▶ [Instructions for the task]:
Which lines of the entries hold the string "outside"? Copy each one.

Data supplied Block Start

(** * iboothme event ideation: the orchestration workflow of [idea_new.py]

    A shallow embedding of the Python module [idea_new.py] and the proofs of
    the properties its specification states.

    Conventions of the embedding.
    - A Python [str] is a [string]: the UTF-8 bytes of the text.  Searching,
      splitting and comparing are exact on that representation (UTF-8 keeps
      the code point order and never lets one character's bytes occur inside
      another's).  Character classes and case mappings ([isspace], [lower],
      [title]) are those of the ASCII range; bytes of non-ASCII characters
      are neither white space nor cased.
    - The text-generation service and the random generator are the two
      outside collaborators.  The service is an oracle that answers a request
      given the requests made before it; the generator is a sequence of raw
      draws.  Every request is recorded in a trace.
    - A Python exception is a value [exn] carrying the text of [str(e)];
      code that may raise lives in the monad [M].
    - The diagnostic [print] calls are not modelled. *)

From Stdlib Require Import Ascii String.
From stdpp Require Import strings list sorting gmap pretty.

(** ** Python string operations used by the module *)

Module PyStr.

(** [str.isspace] on one character (ASCII range): TAB, LF, VT, FF, CR,
    the four separators FS, GS, RS, US, and the space. *)
Definition isspace (c : ascii) : bool :=
  let n := nat_of_ascii c in
  (Nat.leb 9 n && Nat.leb n 13) || (Nat.leb 28 n && Nat.leb n 32).

Definition isupper (c : ascii) : bool :=
  let n := nat_of_ascii c in Nat.leb 65 n && Nat.leb n 90.

Definition islower (c : ascii) : bool :=
  let n := nat_of_ascii c in Nat.leb 97 n && Nat.leb n 122.

Definition iscased (c : ascii) : bool := isupper c || islower c.

Definition lower_char (c : ascii) : ascii :=
  if isupper c then ascii_of_nat (nat_of_ascii c + 32) else c.

Definition upper_char (c : ascii) : ascii :=
  if islower c then ascii_of_nat (nat_of_ascii c - 32) else c.

(** [s.lower()] *)
Fixpoint lower (s : string) : string :=
  match s with
  | EmptyString => EmptyString
  | String c s' => String (lower_char c) (lower s')
  end.

(** [s.title()]: a cased character is upper-cased when the character
    before it is not cased, and lower-cased otherwise. *)
Fixpoint title_go (previous_is_cased : bool) (s : string) : string :=
  match s with
  | EmptyString => EmptyString
  | String c s' =>
      String (if previous_is_cased then lower_char c else upper_char c)
             (title_go (iscased c) s')
  end.

Definition title (s : string) : string := title_go false s.

(** [s.lstrip()], [s.rstrip()], [s.strip()] *)
Fixpoint lstrip (s : string) : string :=
  match s with
  | EmptyString => EmptyString
  | String c s' => if isspace c then lstrip s' else s
  end.

Fixpoint rstrip (s : string) : string :=
  match s with
  | EmptyString => EmptyString
  | String c s' =>
      match rstrip s' with
      | EmptyString => if isspace c then EmptyString else String c EmptyString
      | r => String c r
      end
  end.

Definition strip (s : string) : string := rstrip (lstrip s).

(** Truth value of a string: [bool(s)], false exactly on the empty one. *)
Definition truthy (s : string) : bool :=
  match s with EmptyString => false | String _ _ => true end.

(** Splitting at every character of a class: [s.split(c)] for a one
    character separator and [re.split] on a character class.  The result
    is never empty: a string with no separator comes back whole. *)
Fixpoint split_at (p : ascii → bool) (s : string) : list string :=
  match s with
  | EmptyString => [EmptyString]
  | String c s' =>
      if p c then EmptyString :: split_at p s'
      else match split_at p s' with
           | w :: ws => String c w :: ws
           | [] => [String c EmptyString]
           end
  end.

(** [s.startswith(p)] *)
Fixpoint startswith (p s : string) : bool :=
  match p, s with
  | EmptyString, _ => true
  | String a p', String b s' => if Ascii.eqb a b then startswith p' s' else false
  | String _ _, EmptyString => false
  end.

(** [needle in s] *)
Fixpoint contains (needle s : string) : bool :=
  startswith needle s ||
  match s with
  | EmptyString => false
  | String _ s' => contains needle s'
  end.

Fixpoint drop (n : nat) (s : string) : string :=
  match n, s with
  | O, _ => s
  | S n', String _ s' => drop n' s'
  | S _, EmptyString => EmptyString
  end.

(** The leftmost occurrence of a non-empty separator: what is before it
    and what is after it. *)
Fixpoint find_sep (sep s : string) : option (string * string) :=
  if startswith sep s then Some (EmptyString, drop (String.length sep) s)
  else match s with
       | EmptyString => None
       | String c s' =>
           match find_sep sep s' with
           | Some (l, r) => Some (String c l, r)
           | None => None
           end
       end.

(** [s.split(sep, 1)] for a non-empty [sep]: one part when [sep] does not
    occur, two parts around its leftmost occurrence otherwise. *)
Definition split1 (sep s : string) : list string :=
  match find_sep sep s with
  | Some (l, r) => [l; r]
  | None => [s]
  end.

(** [sep.join(parts)] *)
Fixpoint join (sep : string) (parts : list string) : string :=
  match parts with
  | [] => EmptyString
  | [x] => x
  | x :: rest => x +:+ sep +:+ join sep rest
  end.

(** The line feed, as a character and as a string. *)
Definition LF : ascii := "010"%char.
Definition nl : string := String LF EmptyString.

(** The double quote. *)
Definition dq : string := String "034"%char EmptyString.

(** Every line followed by a line feed. *)
Fixpoint unlines (ls : list string) : string :=
  match ls with
  | [] => EmptyString
  | l :: rest => l +:+ nl +:+ unlines rest
  end.

End PyStr.

Import PyStr.

(** ** Exceptions, the outside world, and code that may raise *)

(** A Python exception: its class and the text [str(e)] gives. *)
Record exn := Exn { exn_class : string; exn_str : string }.

Inductive result (A : Type) : Type :=
| Ok (a : A)
| Raise (e : exn).
Arguments Ok {A} a.
Arguments Raise {A} e.

(** The two request shapes of the generation service.  The temperature is
    kept in hundredths (0.7 is 70). *)
Inductive request :=
| ChatCompletion (model content : string) (temperature max_tokens : nat)
| WebSearch (model input : string).

(** The outside world of one run.
    - [chat_completion history rq] is what
      [client.chat.completions.create(...).choices[0].message.content]
      evaluates to: a text, [None], or an exception raised on the way.
    - [web_search history rq] is what
      [client.responses.create(...).output_text] evaluates to.
    - [raw_draw i] is the i-th raw draw of the random generator. *)
Record World := {
  chat_completion : list request → request → result (option string);
  web_search : list request → request → result string;
  raw_draw : nat → nat
}.

(** What a run has done so far: the requests sent, oldest first, and the
    number of random draws consumed. *)
Record state := State { trace : list request; draws : nat }.

Definition M (A : Type) : Type := state → result A * state.

Definition ret {A} (a : A) : M A := λ st, (Ok a, st).

Definition raise {A} (e : exn) : M A := λ st, (Raise e, st).

Definition bind {A B} (m : M A) (k : A → M B) : M B :=
  λ st, match m st with
        | (Ok a, st') => k a st'
        | (Raise e, st') => (Raise e, st')
        end.

(** [try: m  except Exception as e: ...] with the outcome handed to the
    code after the [try]. *)
Definition attempt {A} (m : M A) : M (result A) :=
  λ st, let '(r, st') := m st in (Ok r, st').

Global Instance M_ret : MRet M := @ret.
Global Instance M_bind : MBind M := λ A B k m, bind m k.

Data supplied Block End

▶ [Exercise result]:
      outside collaborators.  The service is an oracle that answers a request
(** ** Exceptions, the outside world, and code that may raise *)
(** The outside world of one run.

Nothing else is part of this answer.